Fig. 6: Dual induction of necroptosis and apoptosis suppresses glioma growth in vivo.

A, B U251 cells were treated with 200 μM temozolomide (TMZ) alone or in combination with necroptosis inducers/inhibitors—4 μM ZZW115, 10 μM citronellol, 10 μM Nec-1, 10 μM NSA or 20 μM Z-VAD—for 48 h. Cell viability was determined using the CCK-8 assay. C Schematic of the glioma orthotopic implantation model. Luciferase-expressing U251 cells were injected into the brains of nude mice, followed by intraperitoneal drug administration on days 21, 23, and 25. D Representative bioluminescence images at the indicated time points show tumor progression in each treatment group (n = 5 mice per group).

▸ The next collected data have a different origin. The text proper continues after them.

(** * LambdaToy: the term engine and the parser of [lambdatoy.py]

    A shallow embedding of the four node classes ([Lambda], [Apply], [Val],
    [Var]) with their methods [copy], [subst], [__eq__] and [beta_step], of
    the driver [beta_left], of [process_term], and of the regex lexer and the
    recursive-descent parser of class [Parser].

    The process-wide counter [gen = itertools.count(1)] is threaded explicitly:
    every computation that may compare two [Lambda] nodes is a function from
    the counter's next value to a result and the counter's new next value. *)

From Stdlib Require Import Bool Arith ZArith List String Ascii Lia.
From Stdlib Require Import Decimal DecimalNat DecimalString.
From Stdlib Require DecimalPos.
Import ListNotations.

Open Scope string_scope.

(** ** Literal values

    [Val.value] holds a Python [int], [float] or [str].  A float is kept as
    the number it denotes; the parser only builds floats with [float(s)] on a
    [number] token, which is never a NaN. *)

Inductive pyfloat : Type :=
| FZero (neg : bool)
| FInf (neg : bool)
| FFinite (neg : bool) (m : positive) (e : Z).

Inductive value : Type :=
| VInt (n : Z)
| VFloat (x : pyfloat)
| VStr (s : string).

(** [m * 2^e] against [m' * 2^e'], both scaled to the smaller exponent. *)
Definition mag_eqb (m : positive) (e : Z) (m' : positive) (e' : Z) : bool :=
  let lo := Z.min e e' in
  (Z.pos m * 2 ^ (e - lo) =? Z.pos m' * 2 ^ (e' - lo))%Z.

Definition float_eqb (x y : pyfloat) : bool :=
  match x, y with
  | FZero _, FZero _ => true
  | FInf a, FInf b => Bool.eqb a b
  | FFinite a m e, FFinite b m' e' => Bool.eqb a b && mag_eqb m e m' e'
  | _, _ => false
  end.

(** Python compares an [int] with a [float] by their exact values. *)
Definition int_float_eqb (n : Z) (x : pyfloat) : bool :=
  match x with
  | FZero _ => (n =? 0)%Z
  | FInf _ => false
  | FFinite neg m e =>
      match n with
      | Z0 => false
      | Zpos p => negb neg && mag_eqb p 0 m e
      | Zneg p => neg && mag_eqb p 0 m e
      end
  end.

(** [self.value == other.value] *)
Definition value_eqb (a b : value) : bool :=
  match a, b with
  | VInt n, VInt n' => (n =? n')%Z
  | VInt n, VFloat x => int_float_eqb n x
  | VFloat x, VInt n => int_float_eqb n x
  | VFloat x, VFloat y => float_eqb x y
  | VStr s, VStr s' => String.eqb s s'
  | _, _ => false
  end.

(** ** Terms: "a tree with 4 possible nodes" *)

Inductive term : Type :=
| Lambda (var : string) (body : term)
| Apply (fn : term) (expr : term)
| Val (v : value)
| Var (name : string).

Fixpoint size (t : term) : nat :=
  match t with
  | Lambda _ b => S (size b)
  | Apply f e => S (size f + size e)
  | Val _ => 1
  | Var _ => 1
  end.

(** Every name written in a term: parameters and variables. *)
Fixpoint names (t : term) : list string :=
  match t with
  | Lambda v b => v :: names b
  | Apply f e => names f ++ names e
  | Val _ => []
  | Var x => [x]
  end.

Fixpoint free_vars (t : term) : list string :=
  match t with
  | Lambda v b => filter (fun x => negb (String.eqb x v)) (free_vars b)
  | Apply f e => free_vars f ++ free_vars e
  | Val _ => []
  | Var x => [x]
  end.

(** [copy]: a deep clone. Nodes are never mutated, so a clone is the term. *)
Fixpoint copy (t : term) : term :=
  match t with
  | Lambda v b => Lambda v (copy b)
  | Apply f e => Apply (copy f) (copy e)
  | Val v => Val v
  | Var x => Var x
  end.

(** [subst(var, expr)] of the four classes. *)
Fixpoint subst (t : term) (var : string) (expr : term) : term :=
  match t with
  | Lambda v b =>
      if String.eqb var v then Lambda v b
      else Lambda v (subst b var expr)
  | Apply f e => Apply (subst f var expr) (subst e var expr)
  | Val v => Val v
  | Var x => if String.eqb x var then copy expr else copy (Var x)
  end.

(** ** The counter and the state-passing computations *)

Definition M (A : Type) : Type := nat -> A * nat.

Definition ret {A} (a : A) : M A := fun n => (a, n).

Definition bind {A B} (c : M A) (k : A -> M B) : M B :=
  fun n => let (a, n') := c n in k a n'.

Notation "x <- c ;; k" := (bind c (fun x => k))
  (at level 61, c at next level, right associativity).

(** [next(gen)] *)
Definition next_gen : M nat := fun n => (n, S n).

(** [f'x{k}'] *)
Definition fresh_name (k : nat) : string :=
  "x" ++ NilEmpty.string_of_uint (Nat.to_uint k).

(** [__eq__] of the four classes.  [Lambda.__eq__] recurses on the two
    substituted bodies, which are not sub-terms: the recursion is on a bound
    [fuel] that [term_eq] below sets from the size of the left term. *)
Fixpoint eq_fuel (fuel : nat) (a b : term) : M bool :=
  match fuel with
  | O => ret false
  | S fuel' =>
      match a, b with
      | Lambda v body, Lambda v' body' =>
          k <- next_gen ;;
          let unique_arg := Var (fresh_name k) in
          eq_fuel fuel' (subst body v unique_arg) (subst body' v' unique_arg)
      | Apply f e, Apply f' e' =>
          r <- eq_fuel fuel' f f' ;;
          if r then eq_fuel fuel' e e' else ret false
      | Val v, Val v' => ret (value_eqb v v')
      | Var x, Var x' => ret (String.eqb x x')
      | _, _ => ret false
      end
  end.

Definition term_eq (a b : term) : M bool := eq_fuel (size a) a b.

(** [beta_step] of the four classes; [Apply.beta_redex] is inlined. *)
Fixpoint beta_step (t : term) : M term :=
  match t with
  | Lambda v b =>
      b' <- beta_step b ;; ret (Lambda v b')
  | Apply f e =>
      match f with
      | Lambda v body => ret (subst body v e)
      | _ =>
          new_fun <- beta_step f ;;
          same <- term_eq f new_fun ;;
          if same then
            new_expr <- beta_step e ;; ret (Apply new_fun new_expr)
          else ret (Apply new_fun (copy e))
      end
  | Val v => ret (copy (Val v))
  | Var x => ret (copy (Var x))
  end.

(** [beta_left]: the loop runs at most [fuel] tests of [term != term_next];
    [None] says the bound was reached before the loop ended. *)
Fixpoint beta_loop (fuel : nat) (tm term_next : term) : M (option term) :=
  match fuel with
  | O => ret None
  | S fuel' =>
      same <- term_eq tm term_next ;;
      if same then ret (Some term_next)
      else
        nxt <- beta_step term_next ;;
        beta_loop fuel' term_next nxt
  end.

Definition beta_left (fuel : nat) (tm : term) : M (option term) :=
  term_next <- beta_step tm ;;
  beta_loop fuel tm term_next.

(** [known]: a dict, iterated in insertion order. *)
Definition env : Type := list (string * term).

(** The [for] loop of [process_term]. *)
Fixpoint inline_known (known : env) (t : term) : M term :=
  match known with
  | [] => ret t
  | (key, val) :: rest =>
      t' <- beta_step (Apply (Lambda key t) val) ;;
      inline_known rest t'
  end.

Definition process_term (fuel : nat) (known : env) (t : term)
  : M (option term) :=
  t' <- inline_known known t ;;
  beta_left fuel t'.

(** ** Rendering: [__repr__]

    [str(x)] of a float is Python's own; it is a parameter of [repr]. *)

(** [s.replace(old, new)] for a one-character [old]. *)
Fixpoint replace_char (old : ascii) (new : string) (s : string) : string :=
  match s with
  | EmptyString => EmptyString
  | String c r =>
      if Ascii.eqb c old then new ++ replace_char old new r
      else String c (replace_char old new r)
  end.

Definition quote : ascii := ascii_of_nat 34.
Definition backslash : ascii := ascii_of_nat 92.

(** [str(n)] of an [int] *)
Definition str_int (n : Z) : string :=
  match n with
  | Z0 => "0"
  | Zpos p => NilEmpty.string_of_uint (Pos.to_uint p)
  | Zneg p => String "-" (NilEmpty.string_of_uint (Pos.to_uint p))
  end.

Section Rendering.

Variable py_str_float : pyfloat -> string.

(** [Val.__repr__] *)
Definition val_repr (v : value) : string :=
  match v with
  | VStr s =>
      String quote
        (replace_char quote (String backslash (String quote "")) s
         ++ String quote "")
  | VInt n => str_int n
  | VFloat x => py_str_float x
  end.

(** [__repr__] of the four classes *)
Fixpoint repr (t : term) : string :=
  match t with
  | Lambda v b => "@" ++ v ++ " " ++ repr b
  | Apply f e =>
      let first :=
        match f with
        | Lambda _ _ => "(" ++ repr f ++ ")"
        | _ => repr f
        end in
      let second :=
        match e with
        | Var _ | Val _ => repr e
        | _ => "(" ++ repr e ++ ")"
        end in
      first ++ " " ++ second
  | Val v => val_repr v
  | Var x => x
  end.

End Rendering.

(** ** The lexer: [TOKENS] and [Parser.scan]

    A text is a [string] whose characters stand for the code points 0..255.
    Each pattern of [TOKENS] is written as the function that [re.match]
    computes for it: the matched prefix, or [None]. *)

Definition in_range (lo hi c : ascii) : bool :=
  (nat_of_ascii lo <=? nat_of_ascii c)%nat
  && (nat_of_ascii c <=? nat_of_ascii hi)%nat.

(** [\s] on a [str] pattern, for code points below 256 *)
Definition is_space (c : ascii) : bool :=
  let n := nat_of_ascii c in
  ((9 <=? n)%nat && (n <=? 13)%nat) || ((28 <=? n)%nat && (n <=? 32)%nat)
  || (n =? 133)%nat || (n =? 160)%nat.

Definition is_alpha (c : ascii) : bool :=
  in_range "a" "z" c || in_range "A" "Z" c.

Definition is_digit (c : ascii) : bool := in_range "0" "9" c.

(** [SYM] *)
Definition SYM : list ascii := list_ascii_of_string "-+!#$%^&*?,/[]=".

Definition is_sym (c : ascii) : bool := existsb (Ascii.eqb c) SYM.

Definition ident_start (c : ascii) : bool :=
  is_alpha c || Ascii.eqb c "_" || is_sym c.

Definition ident_char (c : ascii) : bool :=
  is_alpha c || is_digit c || Ascii.eqb c "_" || is_sym c.

(** The longest prefix whose characters satisfy [p]: a greedy [[...]*]. *)
Fixpoint take_while (p : ascii -> bool) (s : string) : string :=
  match s with
  | EmptyString => EmptyString
  | String c r => if p c then String c (take_while p r) else EmptyString
  end.

Fixpoint drop_while (p : ascii -> bool) (s : string) : string :=
  match s with
  | EmptyString => EmptyString
  | String c r => if p c then drop_while p r else s
  end.

(** [s[n:]] *)
Fixpoint drop (n : nat) (s : string) : string :=
  match n, s with
  | O, _ => s
  | S n', EmptyString => EmptyString
  | S n', String _ r => drop n' r
  end.

(** [s[:n]] *)
Fixpoint take (n : nat) (s : string) : string :=
  match n, s with
  | O, _ => EmptyString
  | S n', EmptyString => EmptyString
  | S n', String c r => String c (take n' r)
  end.

(** A one-character pattern such as [\(] *)
Definition re_char (ch : ascii) (s : string) : option string :=
  match s with
  | String c _ => if Ascii.eqb c ch then Some (String c "") else None
  | EmptyString => None
  end.

(** [IDENT] *)
Definition re_ident (s : string) : option string :=
  match s with
  | String c r =>
      if ident_start c then Some (String c (take_while ident_char r))
      else None
  | EmptyString => None
  end.

(** [ch] followed by [IDENT]: the patterns of [let] and [lambda] *)
Definition re_prefixed (ch : ascii) (s : string) : option string :=
  match s with
  | String c r =>
      if Ascii.eqb c ch then option_map (String c) (re_ident r) else None
  | EmptyString => None
  end.

(** [[0-9]+] *)
Definition re_digits (s : string) : option string :=
  match take_while is_digit s with
  | EmptyString => None
  | ds => Some ds
  end.

(** [(\-|\+)?] in front of [[0-9]+]: the sign is taken when it is there, and
    giving it back never helps, as a sign is no digit. *)
Definition re_signed_digits (s : string) : option string :=
  match s with
  | String c r =>
      if Ascii.eqb c "-" || Ascii.eqb c "+"
      then option_map (String c) (re_digits r)
      else re_digits s
  | EmptyString => None
  end.

(** An optional group: what it matches, or the empty match. *)
Definition re_opt (r : string -> option string) (s : string) : string :=
  match r s with
  | Some w => w
  | None => EmptyString
  end.

(** [(\-|\+)?[0-9]+(\.[0-9]+)?(E(\-|\+)?[0-9]+)?] *)
Definition re_number (s : string) : option string :=
  match re_signed_digits s with
  | None => None
  | Some int_part =>
      let s1 := drop (String.length int_part) s in
      let frac :=
        re_opt (fun t =>
                  match t with
                  | String "."%char r => option_map (String ".") (re_digits r)
                  | _ => None
                  end) s1 in
      let s2 := drop (String.length frac) s1 in
      let expo :=
        re_opt (fun t =>
                  match t with
                  | String "E"%char r =>
                      option_map (String "E") (re_signed_digits r)
                  | _ => None
                  end) s2 in
      Some (int_part ++ frac ++ expo)
  end.

(** The pattern of [string]: a quote, one character that is no quote, a
    quote. *)
Definition re_string (s : string) : option string :=
  match s with
  | String q1 (String c (String q2 _)) =>
      if Ascii.eqb q1 quote && negb (Ascii.eqb c quote) && Ascii.eqb q2 quote
      then Some (String q1 (String c (String q2 "")))
      else None
  | _ => None
  end.

(** The keys of [TOKENS] *)
Inductive token_key : Type :=
| KLpar | KRpar | KDot | KLet | KLambda | KNumber | KString | KVar.

Definition token_key_eqb (a b : token_key) : bool :=
  match a, b with
  | KLpar, KLpar | KRpar, KRpar | KDot, KDot | KLet, KLet
  | KLambda, KLambda | KNumber, KNumber | KString, KString
  | KVar, KVar => true
  | _, _ => false
  end.

(** [TOKENS], in the order of the dict *)
Definition TOKENS : list (token_key * (string -> option string)) :=
  [ (KLpar, re_char "(");
    (KRpar, re_char ")");
    (KDot, re_char ".");
    (KLet, re_prefixed ":");
    (KLambda, re_prefixed "@");
    (KNumber, re_number);
    (KString, re_string);
    (KVar, re_ident) ].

E Quantification of tumor burden based on weekly bioluminescence imaging. F Body weight monitoring of mice from each treatment group throughout the experiment. G Graphical summary illustrating the role of RIPK1 in glioma malignancy. Combination therapy inducing necroptosis and apoptosis enhances TMZ-mediated tumor suppression. ECM, extracellular matrix. The data are the means ± SD of triplicate samples from a representative experiment. * p < 0.05, ** p < 0.01, *** p < 0.001, **** p < 0.0001, ns no significance.